(Stored data)
Inductive forwards (env : Env) (client : SocketAddr) (data : cbuf) (st : Impl) : Event -> Prop :=
| fw_reply bytes : forwards env client data st (ToClient client bytes)
| fw_channel a cd c :
    live_allocation st client (clock_prune env) a -> ParseChannelDataDatagram data = Ret (Some cd) ->
    channels a !! channel cd = Some c -> clock_prune env < ch_expires c -> PeerAllowed options (peer c) true = true ->
    forwards env client data st (ToPeer (relay a) (peer c) (cd_data cd))
| fw_send a m attr p payload :
    live_allocation st client (clock_prune env) a -> ParseStunDatagram data = Ret (Some m) ->
    method m = method_value Send -> klass m = class_value Indication ->
    attr ∈ attrs m -> DecodePeer options m attr a = Ret (0, p) -> names_peer m p -> PeerAllowed options p true = true ->
    permitted a p (clock_prune env) -> permitted a p (clock_permission env) -> value_of m DATA = Ret payload ->
    forwards env client data st (ToPeer (relay a) p payload).

Lemma pruned_lookup st client now s' a' :
  sessions (Prune now st) !! client = Some s' -> allocation s' = Some a' ->
  exists a, live_allocation st client now a /\
    a' = set_leases a (expires a) (permissions a') (channels a') /\
    (forall k c, channels a' !! k = Some c <-> channels a !! k = Some c /\ now < ch_expires c) /\
    (forall p t, permissions a' !! p = Some t <-> permissions a !! p = Some t /\ now < t).
Proof.
  unfold Prune. cbn [sessions with_sessions]. intros Hk Ha. apply lookup_omap_Some in Hk as (s & Hp & Hk).
  destruct (prune_session_spec _ _ _ Hp) as (_ & _ & _ & E). rewrite Ha in E. destruct (allocation s) as [a|] eqn:Ea; [|done].
  unfold prune_allocation in E. destruct (Z.leb_spec (expires a) now) as [|Hlt]; [done|]. injection E as ->.
  exists a. split; [by exists s|]. split; [done|]. cbn [channels permissions set_leases].
  split; intros; apply map_lookup_filter_Some.
Qed.

Lemma count_find l (t : Z) : t <> MESSAGE_INTEGRITY -> attribute_count l t <> 0%nat -> exists a, find_attr l t = Some a.
Proof.
  intros Ht. induction l as [|a l IH]; [done|]. cbn [attribute_count find_attr].
  destruct (Z.eqb_spec (av_type a) t) as [E|E]; [by eexists|].
  destruct (av_type a =? MESSAGE_INTEGRITY); [done|]. exact IH.
Qed.

Lemma on_send_spec env client b m st :
  well_formed b m -> ParseStunDatagram (Some b) = Ret (Some m) -> method m = method_value Send -> klass m = class_value Indication ->
  exists ev st', on_send options env client m (Prune (clock_prune env) st) = Ret (ev, st') /\
    sent_state (Prune (clock_prune env) st) st' /\ Forall (forwards env client (Some b) st) ev.
Proof.
  intros Hw HP Hm Hk. unfold on_send.
  assert (exists ev st', Ret ([] : list Event, Prune (clock_prune env) st) = Ret (ev, st') /\
    sent_state (Prune (clock_prune env) st) st' /\ Forall (forwards env client (Some b) st) ev) as HN.
  { do 2 eexists. split; [done|]. split; [by split|constructor]. }
  destruct (sessions (Prune _ st) !! client) as [s'|] eqn:Es; [|done]. destruct s' as [au [a'|] ca la]; [|done].
  destruct (pruned_lookup _ _ _ _ a' Es eq_refl) as (a & Hlive & Ea & _ & Hperm).
  split_if; [done|]. apply orb_false_elim in Heqb0 as [E1 E2]. apply orb_false_elim in E1 as [_ E1].
  apply bool_decide_eq_false in E1, E2. apply dec_stable in E1, E2. unfold AttributeCount in E1, E2.
  destruct (count_find (attrs m) XOR_PEER_ADDRESS) as [attr Ef]; [done|by rewrite E1|]. unfold FindAttr. rewrite Ef.
  destruct (find_attr_in _ _ _ Ef) as [Hin _].
  destruct (DecodePeer_spec options b m Hw attr a' Hin) as (e & p & HD & He). rewrite HD. cbn [mbnd].
  destruct (Z.eqb_spec e 0) as [->|]; cbn [negb orb]; [|done].
  destruct (HasPermission (clock_permission env) a' p) eqn:EP; cbn [negb]; [|done].
  destruct (count_find (attrs m) DATA) as [da Ed]; [done|by rewrite E2|].
  destruct (find_attr_in _ _ _ Ed) as [Hin' _]. destruct (AttrValue_inside b m Hw da Hin') as (payload & Ev & _).
  assert (value_of m DATA = Ret payload) as HV by (unfold value_of, FindAttr; by rewrite Ed).
  rewrite HV. cbn [mbnd]. do 2 eexists. split; [done|]. split; [by destruct (sent env)|]. constructor; [|constructor].
  unfold HasPermission in EP. destruct (permissions a' !! PeerIp p) as [t|] eqn:Et; [|done]. apply Z.ltb_lt in EP.
  destruct (proj1 (Hperm _ _) Et) as [Et1 Et2]. destruct (He eq_refl) as [Hpa _ _]. rewrite Hm in Hpa.
  assert (relay a' = relay a) as -> by (by rewrite Ea). rewrite Ea in HD.
  apply (fw_send _ _ _ _ a m attr p payload); try done; [by eapply DecodePeer_names|by exists t..].
Qed.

* Exercise requirements
Take the data above and reproduce it exactly.

* Reply to the task
Inductive forwards (env : Env) (client : SocketAddr) (data : cbuf) (st : Impl) : Event -> Prop :=
| fw_reply bytes : forwards env client data st (ToClient client bytes)
| fw_channel a cd c :
    live_allocation st client (clock_prune env) a -> ParseChannelDataDatagram data = Ret (Some cd) ->
    channels a !! channel cd = Some c -> clock_prune env < ch_expires c -> PeerAllowed options (peer c) true = true ->
    forwards env client data st (ToPeer (relay a) (peer c) (cd_data cd))
| fw_send a m attr p payload :
    live_allocation st client (clock_prune env) a -> ParseStunDatagram data = Ret (Some m) ->
    method m = method_value Send -> klass m = class_value Indication ->
    attr ∈ attrs m -> DecodePeer options m attr a = Ret (0, p) -> names_peer m p -> PeerAllowed options p true = true ->
    permitted a p (clock_prune env) -> permitted a p (clock_permission env) -> value_of m DATA = Ret payload ->
    forwards env client data st (ToPeer (relay a) p payload).

Lemma pruned_lookup st client now s' a' :
  sessions (Prune now st) !! client = Some s' -> allocation s' = Some a' ->
  exists a, live_allocation st client now a /\
    a' = set_leases a (expires a) (permissions a') (channels a') /\
    (forall k c, channels a' !! k = Some c <-> channels a !! k = Some c /\ now < ch_expires c) /\
    (forall p t, permissions a' !! p = Some t <-> permissions a !! p = Some t /\ now < t).
Proof.
  unfold Prune. cbn [sessions with_sessions]. intros Hk Ha. apply lookup_omap_Some in Hk as (s & Hp & Hk).
  destruct (prune_session_spec _ _ _ Hp) as (_ & _ & _ & E). rewrite Ha in E. destruct (allocation s) as [a|] eqn:Ea; [|done].
  unfold prune_allocation in E. destruct (Z.leb_spec (expires a) now) as [|Hlt]; [done|]. injection E as ->.
  exists a. split; [by exists s|]. split; [done|]. cbn [channels permissions set_leases].
  split; intros; apply map_lookup_filter_Some.
Qed.

Lemma count_find l (t : Z) : t <> MESSAGE_INTEGRITY -> attribute_count l t <> 0%nat -> exists a, find_attr l t = Some a.
Proof.
  intros Ht. induction l as [|a l IH]; [done|]. cbn [attribute_count find_attr].
  destruct (Z.eqb_spec (av_type a) t) as [E|E]; [by eexists|].
  destruct (av_type a =? MESSAGE_INTEGRITY); [done|]. exact IH.
Qed.

Lemma on_send_spec env client b m st :
  well_formed b m -> ParseStunDatagram (Some b) = Ret (Some m) -> method m = method_value Send -> klass m = class_value Indication ->
  exists ev st', on_send options env client m (Prune (clock_prune env) st) = Ret (ev, st') /\
    sent_state (Prune (clock_prune env) st) st' /\ Forall (forwards env client (Some b) st) ev.
Proof.
  intros Hw HP Hm Hk. unfold on_send.
  assert (exists ev st', Ret ([] : list Event, Prune (clock_prune env) st) = Ret (ev, st') /\
    sent_state (Prune (clock_prune env) st) st' /\ Forall (forwards env client (Some b) st) ev) as HN.
  { do 2 eexists. split; [done|]. split; [by split|constructor]. }
  destruct (sessions (Prune _ st) !! client) as [s'|] eqn:Es; [|done]. destruct s' as [au [a'|] ca la]; [|done].
  destruct (pruned_lookup _ _ _ _ a' Es eq_refl) as (a & Hlive & Ea & _ & Hperm).
  split_if; [done|]. apply orb_false_elim in Heqb0 as [E1 E2]. apply orb_false_elim in E1 as [_ E1].
  apply bool_decide_eq_false in E1, E2. apply dec_stable in E1, E2. unfold AttributeCount in E1, E2.
  destruct (count_find (attrs m) XOR_PEER_ADDRESS) as [attr Ef]; [done|by rewrite E1|]. unfold FindAttr. rewrite Ef.
  destruct (find_attr_in _ _ _ Ef) as [Hin _].
  destruct (DecodePeer_spec options b m Hw attr a' Hin) as (e & p & HD & He). rewrite HD. cbn [mbnd].
  destruct (Z.eqb_spec e 0) as [->|]; cbn [negb orb]; [|done].
  destruct (HasPermission (clock_permission env) a' p) eqn:EP; cbn [negb]; [|done].
  destruct (count_find (attrs m) DATA) as [da Ed]; [done|by rewrite E2|].
  destruct (find_attr_in _ _ _ Ed) as [Hin' _]. destruct (AttrValue_inside b m Hw da Hin') as (payload & Ev & _).
  assert (value_of m DATA = Ret payload) as HV by (unfold value_of, FindAttr; by rewrite Ed).
  rewrite HV. cbn [mbnd]. do 2 eexists. split; [done|]. split; [by destruct (sent env)|]. constructor; [|constructor].
  unfold HasPermission in EP. destruct (permissions a' !! PeerIp p) as [t|] eqn:Et; [|done]. apply Z.ltb_lt in EP.
  destruct (proj1 (Hperm _ _) Et) as [Et1 Et2]. destruct (He eq_refl) as [Hpa _ _]. rewrite Hm in Hpa.
  assert (relay a' = relay a) as -> by (by rewrite Ea). rewrite Ea in HD.
  apply (fw_send _ _ _ _ a m attr p payload); try done; [by eapply DecodePeer_names|by exists t..].
Qed.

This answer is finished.